Protecting Youth with Psychosis: Early Interventions for Heat Exposure in Peru
This project takes an interdisciplinary, biosocial approach utilising UCL expertise in psychiatric epidemiology and medical-anthropology, alongside Peruvian community partner Socios-en-Salud (SES).
3 October 2025
Project Summary
People living with schizophrenia (PLWS) have a heightened risk of death during extreme-heat events (Chen,2021), and hot temperatures have been found to exacerbate psychoses and increase the mental-health burden (Crank,2023). Extreme heat is a particular risk in the Latin- American desert, such as coastal Peru. Research into extreme-heating and mental-health is an emergent yet understudied field, and there is no data on the effects of heating on physical health and premature mortality for young people with psychoses, and scant data from the Global South in general.
To tackle this problem and effect change in policy and legislature, this project takes an interdisciplinary, biosocial approach utilising UCL expertise in psychiatric epidemiology and medical-anthropology, alongside Peruvian community partner Socios-en-Salud (SES), responding to following questions:
1. What impact does extreme heating have on mental health of PLWS and what implications does this have on social and physical health in a heat-risk environment?
2. How are hospital admissions for PLWH affected during periods of extreme heating?

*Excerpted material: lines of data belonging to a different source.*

(** *** Connectors *)

Lemma renderStep_connector (p : DynStepperProps) h step index :
  frag_connector (renderStep p h step index) =
  if default true (showConnectors p) && (index <? js_length (steps p) - 1)
  then Some {| connector_classes :=
                 clsx [ cv_str "dyn-stepper__connector";
                        cv_dict [ ("dyn-stepper__connector--completed",
                                    index <? current p) ] ] |}
  else None.
Proof. reflexivity. Qed.

Lemma connector_completed_spec (b : bool) :
  connector_completed
    {| connector_classes :=
         clsx [ cv_str "dyn-stepper__connector";
                cv_dict [ ("dyn-stepper__connector--completed", b) ] ] |}
  = b.
Proof. destruct b; reflexivity. Qed.

(** Where the children of a track sit once the fragments are flattened,
    when every fragment but the last carries a connector. *)
Lemma track_children_nth (t : list Fragment) :
  (forall i f, nth_error t i = Some f -> (S i < List.length t)%nat ->
               frag_connector f <> None) ->
  forall i f,
    nth_error t i = Some f ->
    nth_error (track_children t) (2 * i) = Some (StepChild (frag_step f)) /\
    (forall c, frag_connector f = Some c ->
               nth_error (track_children t) (2 * i + 1) =
               Some (ConnectorChild c)).
Proof.
  induction t as [|f0 t IH]; intros Hc i f Hi.
  - destruct i; discriminate.
  - destruct i as [|i].
    + injection Hi as ->. unfold track_children. simpl. split; [reflexivity|].
      intros c ->. reflexivity.
    + simpl in Hi.
      assert (frag_connector f0 <> None) as H0.
      { apply (Hc O f0 eq_refl). simpl.
        assert (i < List.length t)%nat; [|lia].
        apply nth_error_Some. congruence. }
      destruct (frag_connector f0) as [c0|] eqn:E0; [|congruence].
      assert (forall n, nth_error (track_children (f0 :: t)) (S (S n)) =
                        nth_error (track_children t) n) as Hshift.
      { intros n. unfold track_children. simpl. unfold fragment_children at 1.
        now rewrite E0. }
      replace (2 * S i)%nat with (S (S (2 * i))) by lia.
      replace (S (S (2 * i)) + 1)%nat with (S (S (2 * i + 1))) by lia.
      rewrite !Hshift. apply IH; [|exact Hi].
      intros j g Hj Hlt. apply (Hc (S j) g Hj). simpl. lia.
Qed.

3. What are policy changes are needed to improve health services/outcomes for PLWS during heating events?
This project will catalyse health-service-change through stimulating inclusion of extreme-heat considerations in care and policy for PLWS in Lima and will directly contribute towards the GC Mental-Health & Wellbeing strategic-priority of ‘Working towards launching cross-sectoral Hub for Prevention and Early Intervention in Youth Mental Health’, further cross-cutting disciplinary siloes (medicine, social science) with cutting-edge, first-of-its-kind research.